* _TASK PROMPT_
Every record that follows should be output exactly as it is given.
··· SUPPLIED INFORMATION
(* ===== verification/RelayFacts.v ===== *)
(** * The relay server over its whole life

    The events of a relay server (packets, timers, disposals, socket changes)
    as a transition system, the reachable states, and the properties that hold
    of all of them. *)

From S2P Require Import Prelude ByteOrder ByteBuffer SocketAddress StdMap Stun StunFacts StunServer StunMessages Effects RelayServer RelayInv RelayRuns.
#[local] Open Scope jingle_scope.
Import Relay.
Import StunAttributeBase.
#[local] Set Default Proof Using "Type*".

(** ** The messages of the server on the wire *)

Section Wire.
Context {B : Type} `{ByteQueueLaws B}.

Lemma cookie_wf : attr_wf (cookie_attr TURN_MAGIC_COOKIE_VALUE).
Proof. by apply (bytes_attr_wf STUN_ATTR_MAGIC_COOKIE TURN_MAGIC_COOKIE_VALUE). Qed.

(** What a data indication carries. *)
Lemma data_indication_spec data a : StunSrv.sa_wf a -> Z.of_nat (length data) <= 65507 ->
  let m := data_indication TURN_MAGIC_COOKIE_VALUE data a in
  message_wf m /\ m_type m = STUN_DATA_INDICATION /\
  (attr_address <$> StunMsg.GetAddress STUN_ATTR_SOURCE_ADDRESS2 m) = Some (SockAddr.make (sa_ip a) (sa_port a)) /\
  (attr_bytes <$> StunMsg.GetByteString STUN_ATTR_DATA m) = Some data.
Proof.
  intros [Hip Hport] Hl m.
  destruct (bytes_attr_wf STUN_ATTR_DATA data) as [Ed Hd]; [done|done|done|lia|].
  assert (E : m = StunMsg.AddAttribute (bytes_attr STUN_ATTR_DATA data (Z.of_nat (length data)))
    (StunMsg.AddAttribute (StunSrv.address_attr STUN_ATTR_SOURCE_ADDRESS2 (sa_port a) (sa_ip a))
      (StunMsg.AddAttribute (cookie_attr TURN_MAGIC_COOKIE_VALUE) (StunMsg.SetType STUN_DATA_INDICATION StunMsg.make)))).
  { unfold m, data_indication. rewrite u16_small by (unfold is_u16; lia). done. }
  split_and!.
  - rewrite E. apply AddAttribute_wf; [|done|].
    + apply AddAttribute_wf; [|by apply StunSrv.address_attr_wf|done].
      apply AddAttribute_wf; [|apply cookie_wf|done].
      split; [done|]. split; [by left|]. split; [done|]. split; [done|]. constructor.
    + rewrite Ed. cbn [length_]. match goal with |- ?a + _ < _ => change a with 20 end. lia.
  - done.
  - done.
  - rewrite E, Ed. cbn. by rewrite Nat2Z.id, take_ge.
Qed.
······
* _WRITTEN SOLUTION_
(* ===== verification/RelayFacts.v ===== *)
(** * The relay server over its whole life

    The events of a relay server (packets, timers, disposals, socket changes)
    as a transition system, the reachable states, and the properties that hold
    of all of them. *)

From S2P Require Import Prelude ByteOrder ByteBuffer SocketAddress StdMap Stun StunFacts StunServer StunMessages Effects RelayServer RelayInv RelayRuns.
#[local] Open Scope jingle_scope.
Import Relay.
Import StunAttributeBase.
#[local] Set Default Proof Using "Type*".

(** ** The messages of the server on the wire *)

Section Wire.
Context {B : Type} `{ByteQueueLaws B}.

Lemma cookie_wf : attr_wf (cookie_attr TURN_MAGIC_COOKIE_VALUE).
Proof. by apply (bytes_attr_wf STUN_ATTR_MAGIC_COOKIE TURN_MAGIC_COOKIE_VALUE). Qed.

(** What a data indication carries. *)
Lemma data_indication_spec data a : StunSrv.sa_wf a -> Z.of_nat (length data) <= 65507 ->
  let m := data_indication TURN_MAGIC_COOKIE_VALUE data a in
  message_wf m /\ m_type m = STUN_DATA_INDICATION /\
  (attr_address <$> StunMsg.GetAddress STUN_ATTR_SOURCE_ADDRESS2 m) = Some (SockAddr.make (sa_ip a) (sa_port a)) /\
  (attr_bytes <$> StunMsg.GetByteString STUN_ATTR_DATA m) = Some data.
Proof.
  intros [Hip Hport] Hl m.
  destruct (bytes_attr_wf STUN_ATTR_DATA data) as [Ed Hd]; [done|done|done|lia|].
  assert (E : m = StunMsg.AddAttribute (bytes_attr STUN_ATTR_DATA data (Z.of_nat (length data)))
    (StunMsg.AddAttribute (StunSrv.address_attr STUN_ATTR_SOURCE_ADDRESS2 (sa_port a) (sa_ip a))
      (StunMsg.AddAttribute (cookie_attr TURN_MAGIC_COOKIE_VALUE) (StunMsg.SetType STUN_DATA_INDICATION StunMsg.make)))).
  { unfold m, data_indication. rewrite u16_small by (unfold is_u16; lia). done. }
  split_and!.
  - rewrite E. apply AddAttribute_wf; [|done|].
    + apply AddAttribute_wf; [|by apply StunSrv.address_attr_wf|done].
      apply AddAttribute_wf; [|apply cookie_wf|done].
      split; [done|]. split; [by left|]. split; [done|]. split; [done|]. constructor.
    + rewrite Ed. cbn [length_]. match goal with |- ?a + _ < _ => change a with 20 end. lia.
  - done.
  - done.
  - rewrite E, Ed. cbn. by rewrite Nat2Z.id, take_ge.
Qed.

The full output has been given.